(* ===== verification/QpackEncoder.v ===== *)
(** * The QPACK encoder (src/src/h3/qpack/encoder/mod.rs)

    The encoder owns the dynamic table: it encodes field sections, describes
    every change of the table on the encoder stream, and learns from the decoder
    stream what it may evict. *)

From S2P Require Import Prelude Integer HuffmanTable Huffman QpackTable QpackString.

Definition SET_CAPACITY : Z := 0x20.
Definition INSERT_WITH_NAME_REF : Z := 0x80.
Definition INSERT_WITH_LITERAL_NAME : Z := 0x40.
Definition DUPLICATE : Z := 0x00.
Definition INDEXED : Z := 0x80.
Definition INDEXED_POST_BASE : Z := 0x10.
Definition LITERAL_NAME_REF : Z := 0x40.
Definition LITERAL_POST_BASE_NAME_REF : Z := 0x00.
Definition LITERAL_LITERAL_NAME : Z := 0x20.
Definition MAX_DECODER_STREAM_INSTRUCTION : Z := 10.

Definition NEVER_INDEXED : list bytes := [b "authorization"; b "proxy-authorization"; b "cookie"].

Record EncodedSection : Type := MkEncodedSection { block : bytes; encoder_stream : bytes }.

Record Encoder : Type := MkEncoder {
  dynamic : DynamicTable;
  max_capacity : Z;
  use_huffman : bool;
  known_received : Z;
  pending_refs : list (Z * Z);
  cached_min_pending : Z;
  decoder_stream_pending : bytes;
}.

(** [Encoder::new]. *)
Definition new_encoder (max_capacity : Z) (huffman : bool) : Encoder :=
  MkEncoder (new_table 0) max_capacity huffman 0 [] u64_max [].

Definition set_dynamic (t : DynamicTable) (e : Encoder) : Encoder :=
  MkEncoder t (max_capacity e) (use_huffman e) (known_received e) (pending_refs e) (cached_min_pending e)
    (decoder_stream_pending e).
Definition set_refs (refs : list (Z * Z)) (min : Z) (e : Encoder) : Encoder :=
  MkEncoder (dynamic e) (max_capacity e) (use_huffman e) (known_received e) refs min (decoder_stream_pending e).
Definition set_known (known : Z) (e : Encoder) : Encoder :=
  MkEncoder (dynamic e) (max_capacity e) (use_huffman e) known (pending_refs e) (cached_min_pending e)
    (decoder_stream_pending e).

Definition evictable_floor (e : Encoder) : Z := Z.min (known_received e) (cached_min_pending e).

(** [pending_refs.iter().map(|(_, m)| m).min().unwrap_or(u64::MAX)]. *)
Definition min_pending (refs : list (Z * Z)) : Z := foldr (λ r m, Z.min r.2 m) u64_max refs.

(** ** Field lines *)

(** The block under construction with [ric] and [min_rel_ref]. *)
Record Section_ : Type := MkSection { out : bytes; ric : Z; min_rel_ref : option Z }.

(** The octets of a reference appended, [ric] and [min_rel_ref] kept up. *)
Definition reference (s : Section_) (abs : Z) (octets : bytes → bytes) : Section_ :=
  MkSection (octets (out s)) (Z.max (ric s) (abs + 1))
    (Some (match min_rel_ref s with None => abs | Some m => Z.min m abs end)).

Definition append (s : Section_) (octets : bytes → bytes) : Section_ :=
  MkSection (octets (out s)) (ric s) (min_rel_ref s).

Definition encode_indexed (abs base : Z) (s : Section_) : Section_ :=
  reference s abs (λ o, if base <=? abs
                        then Integer.encode o (abs - base) 4 INDEXED_POST_BASE
                        else Integer.encode o (base - abs - 1) 6 INDEXED).

Definition encode_literal_with_name_ref (huff : bool) (abs base : Z) (value : bytes) (s : Section_) : Section_ :=
  reference s abs (λ o, push_string huff (Integer.encode o (base - abs - 1) 4 LITERAL_NAME_REF) value 8 0).

Definition encode_literal_post_base_name_ref (huff : bool) (abs base : Z) (value : bytes) (s : Section_) : Section_ :=
  reference s abs (λ o, push_string huff (Integer.encode o (abs - base) 3 LITERAL_POST_BASE_NAME_REF) value 8 0).

Definition encode_literal_with_static_name_ref (huff : bool) (idx : Z) (value : bytes) (s : Section_) : Section_ :=
  append s (λ o, push_string huff (Integer.encode o idx 4 (Z.lor LITERAL_NAME_REF 0x10)) value 8 0).

(** [encode_literal]; [sensitive] asks for the N bit. *)
Definition encode_literal (huff : bool) (name value : bytes) (sensitive : bool) (s : Section_) : Section_ :=
  let n := Z.shiftl (if sensitive then 1 else 0) 4 in
  append s (λ o,
    let o := match static_find_name name with
             | Some idx => Integer.encode o idx 4 (Z.lor (Z.lor LITERAL_NAME_REF 0x10) n)
             | None => push_string huff o name 4 (Z.lor LITERAL_LITERAL_NAME n)
             end in
    push_string huff o value 8 0).

(** ** Field sections *)

(** The loop of [encode_section_with_base]: the table, the encoder stream and
    the section. *)
Record Progress : Type := MkProgress { table : DynamicTable; stream : bytes; section : Section_ }.

Definition on_section (f : Section_ → Section_) (p : Progress) : Progress :=
  MkProgress (table p) (stream p) (f (section p)).

(** The last part of a turn: a literal, inserted when that is safe. *)
Definition encode_new (e : Encoder) (base : Z) (name value : bytes) (p : Progress) : Progress :=
  let size := entry_size name value in
  let boundary := Z.min (default u64_max (min_rel_ref (section p))) (evictable_floor e) in
  let safe := inserted (table p) - len (table p) + would_evict (table p) size <=? boundary in
  if (32 <=? max_capacity e) && (size <=? max_capacity e) && safe then
    let p := if negb (capacity (table p) =? max_capacity e)
             then MkProgress (set_capacity (table p) (max_capacity e))
                    (Integer.encode (stream p) (max_capacity e) 5 SET_CAPACITY) (section p)
             else p in
    let abs := next_absolute (table p) in
    let out := push_string (use_huffman e) (stream p) name 6 INSERT_WITH_LITERAL_NAME in
    let out := push_string (use_huffman e) out value 8 0 in
    let t := default (table p) (QpackTable.insert (table p) name value) in
    on_section (encode_indexed abs base) (MkProgress t out (section p))
  else on_section (encode_literal (use_huffman e) name value false) p.

(** One turn of the loop over the headers. *)
Definition encode_field (e : Encoder) (base : Z) (p : Progress) (f : field) : Progress :=
  let '(name, value) := f in
  let huff := use_huffman e in
  if bool_decide (name ∈ NEVER_INDEXED) then on_section (encode_literal huff name value true) p
  else
    let usable := 32 <=? max_capacity e in
    let '(full, dname) := if usable then find_full_or_name (table p) name value else (None, None) in
    match full with
    | Some abs => on_section (encode_indexed abs base) p
    | None =>
        let '(sfull, sname) := static_find_full_or_name name value in
        match sfull with
        | Some idx => on_section (λ s, append s (λ o, Integer.encode o idx 6 (Z.lor INDEXED 0x40))) p
        | None =>
            match dname with
            | Some abs =>
                if base <=? abs then on_section (encode_literal_post_base_name_ref huff abs base value) p
                else on_section (encode_literal_with_name_ref huff abs base value) p
            | None =>
                match sname with
                | Some idx => on_section (encode_literal_with_static_name_ref huff idx value) p
                | None => encode_new e base name value p
                end
            end
        end
    end.

(** [encode_prefix]. *)
Definition encode_prefix (max_capacity ric base : Z) : bytes :=
  let max_entries := max_capacity / 32 in
  let enc_ric := if (ric =? 0) || (max_entries =? 0) then 0 else ric mod (2 * max_entries) + 1 in
  let out := Integer.encode [] enc_ric 8 0 in
  if ric <=? base then Integer.encode out (base - ric) 7 0
  else Integer.encode out (ric - base - 1) 7 0x80.

Definition encode_section_with_base (e : Encoder) (sid : Z) (headers : list field) (base : Z)
    : EncodedSection * Encoder :=
  let p := foldl (encode_field e base) (MkProgress (dynamic e) [] (MkSection [] 0 None)) headers in
  let s := section p in
  let e := set_dynamic (table p) e in
  let e := if 0 <? ric s then
             let min_ref := default 0 (min_rel_ref s) in
             set_refs (pending_refs e ++ [(sid, min_ref)]) (Z.min min_ref (cached_min_pending e)) e
           else e in
  (MkEncodedSection (encode_prefix (max_capacity e) (ric s) base ++ out s) (stream p), e).

(** [encode_section] and [encode_section_with_ack_base]. *)
Definition encode_section (e : Encoder) (sid : Z) (headers : list field) : EncodedSection * Encoder :=
  encode_section_with_base e sid headers (inserted (dynamic e)).
Definition encode_section_with_ack_base (e : Encoder) (sid : Z) (headers : list field) : EncodedSection * Encoder :=
  encode_section_with_base e sid headers (known_received e).

(** ** Instructions on their own *)

(** [insert_would_evict_needed]. *)
Definition insert_would_evict_needed (e : Encoder) (size : Z) : bool :=
  evictable_floor e <? inserted (dynamic e) - len (dynamic e) + would_evict (dynamic e) size.

(** The insertion that [insert_literal], [insert_with_name_ref] and [duplicate]
    end with: [None] when the entry does not fit or would evict too much. *)
Definition insert_checked (e : Encoder) (name value : bytes) (out : bytes) : option (bytes * Encoder) :=
  let size := entry_size name value in
  if (capacity (dynamic e) <? size) || insert_would_evict_needed e size then None
  else t ← QpackTable.insert (dynamic e) name value; Some (out, set_dynamic t e).

Definition insert_literal (e : Encoder) (name value : bytes) : option (bytes * Encoder) :=
  let out := push_string (use_huffman e) [] name 6 INSERT_WITH_LITERAL_NAME in
  insert_checked e name value (push_string (use_huffman e) out value 8 0).

Definition insert_with_name_ref (e : Encoder) (name value : bytes) : option (bytes * Encoder) :=
  out ← match find_name (dynamic e) name with
        | Some abs => Some (Integer.encode [] (inserted (dynamic e) - abs - 1) 6 INSERT_WITH_NAME_REF)
        | None => idx ← static_find_name name;
                  Some (Integer.encode [] idx 6 (Z.lor INSERT_WITH_NAME_REF 0x40))
        end;
  insert_checked e name value (push_string (use_huffman e) out value 8 0).

Definition duplicate (e : Encoder) (relative : Z) : option (bytes * Encoder) :=
  if len (dynamic e) <=? relative then None
  else '(name, value) ← entry_at (dynamic e) relative;
       insert_checked e name value (Integer.encode [] relative 5 DUPLICATE).

(** [Encoder::set_capacity]. *)
Definition change_capacity (e : Encoder) (c : Z) : option (bytes * Encoder) :=
  if (max_capacity e <? c) || (c =? capacity (dynamic e)) then None
  else if (c <? capacity (dynamic e))
          && (evictable_floor e <? inserted (dynamic e) - len (dynamic e) + evict_for_capacity (dynamic e) c)
  then None
  else Some (Integer.encode [] c 5 SET_CAPACITY, set_dynamic (set_capacity (dynamic e) c) e).

(** ** The decoder stream *)

(** [position(|(id, _)| id == stream_id)] and [remove(pos)]: the reference
    removed and the rest. *)
Fixpoint remove_first (sid : Z) (refs : list (Z * Z)) : option (Z * list (Z * Z)) :=
  match refs with
  | [] => None
  | r :: refs =>
      if r.1 =? sid then Some (r.2, refs)
      else '(m, rest) ← remove_first sid refs; Some (m, r :: rest)
  end.

(** One instruction of [feed_decoder_stream]. *)
Definition decoder_instruction (e : Encoder) (instr : bytes) : result QpackError Encoder :=
  let header := idx instr 0 in
  let err (_ : HpackError) := DecoderStream in
  if negb (Z.land header 0x80 =? 0) then
    '(sid, _) ← map_err err (Integer.decode instr 1 7 header);
    Ok (match remove_first sid (pending_refs e) with
        | None => e
        | Some (removed_min, refs) =>
            set_refs refs (if removed_min =? cached_min_pending e then min_pending refs
                           else cached_min_pending e) e
        end)
  else if negb (Z.land header 0x40 =? 0) then
    '(sid, _) ← map_err err (Integer.decode instr 1 6 header);
    let refs := filter (λ r : Z * Z, r.1 ≠ sid) (pending_refs e) in
    Ok (if negb (zlen refs =? zlen (pending_refs e)) then set_refs refs (min_pending refs) e
        else set_refs refs (cached_min_pending e) e)
  else
    '(increment, _) ← map_err err (Integer.decode instr 1 6 header);
    _ ← fail_if ((increment =? 0)
                 || (inserted (dynamic e) <? saturating_add64 (known_received e) increment)) DecoderStream;
    Ok (set_known (known_received e + increment) e).

Fixpoint feed_loop (fuel : nat) (e : Encoder) (pending : bytes) : result QpackError (Encoder * bytes) :=
  match fuel, pending with
  | O, _ | _, [] => Ok (e, pending)
  | S fuel, header :: _ =>
      let prefix_bits := if negb (Z.land header 0x80 =? 0) then 7 else 6 in
      match Integer.encoded_len pending prefix_bits with
      | None => Ok (e, pending)
      | Some len =>
          if zlen pending <? len then Ok (e, pending)
          else
            e ← decoder_instruction e (take (Z.to_nat len) pending);
            feed_loop fuel e (drop (Z.to_nat len) pending)
      end
  end.

Definition feed_decoder_stream (e : Encoder) (buf : bytes) : result QpackError Encoder :=
  let pending := decoder_stream_pending e ++ buf in
  '(e, pending) ← feed_loop (length pending) e pending;
  _ ← fail_if (MAX_DECODER_STREAM_INSTRUCTION <? zlen pending) DecoderStream;
  Ok (MkEncoder (dynamic e) (max_capacity e) (use_huffman e) (known_received e) (pending_refs e)
        (cached_min_pending e) pending).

## [ASSIGNED TASK]
Everything from the line with "Definition duplicate (e" through the line with "removed and the rest. *)" in the listing above must be retyped exactly, with nothing added.

## [EXERCISE RESPONSE]
Definition duplicate (e : Encoder) (relative : Z) : option (bytes * Encoder) :=
  if len (dynamic e) <=? relative then None
  else '(name, value) ← entry_at (dynamic e) relative;
       insert_checked e name value (Integer.encode [] relative 5 DUPLICATE).

(** [Encoder::set_capacity]. *)
Definition change_capacity (e : Encoder) (c : Z) : option (bytes * Encoder) :=
  if (max_capacity e <? c) || (c =? capacity (dynamic e)) then None
  else if (c <? capacity (dynamic e))
          && (evictable_floor e <? inserted (dynamic e) - len (dynamic e) + evict_for_capacity (dynamic e) c)
  then None
  else Some (Integer.encode [] c 5 SET_CAPACITY, set_dynamic (set_capacity (dynamic e) c) e).

(** ** The decoder stream *)

(** [position(|(id, _)| id == stream_id)] and [remove(pos)]: the reference
    removed and the rest. *)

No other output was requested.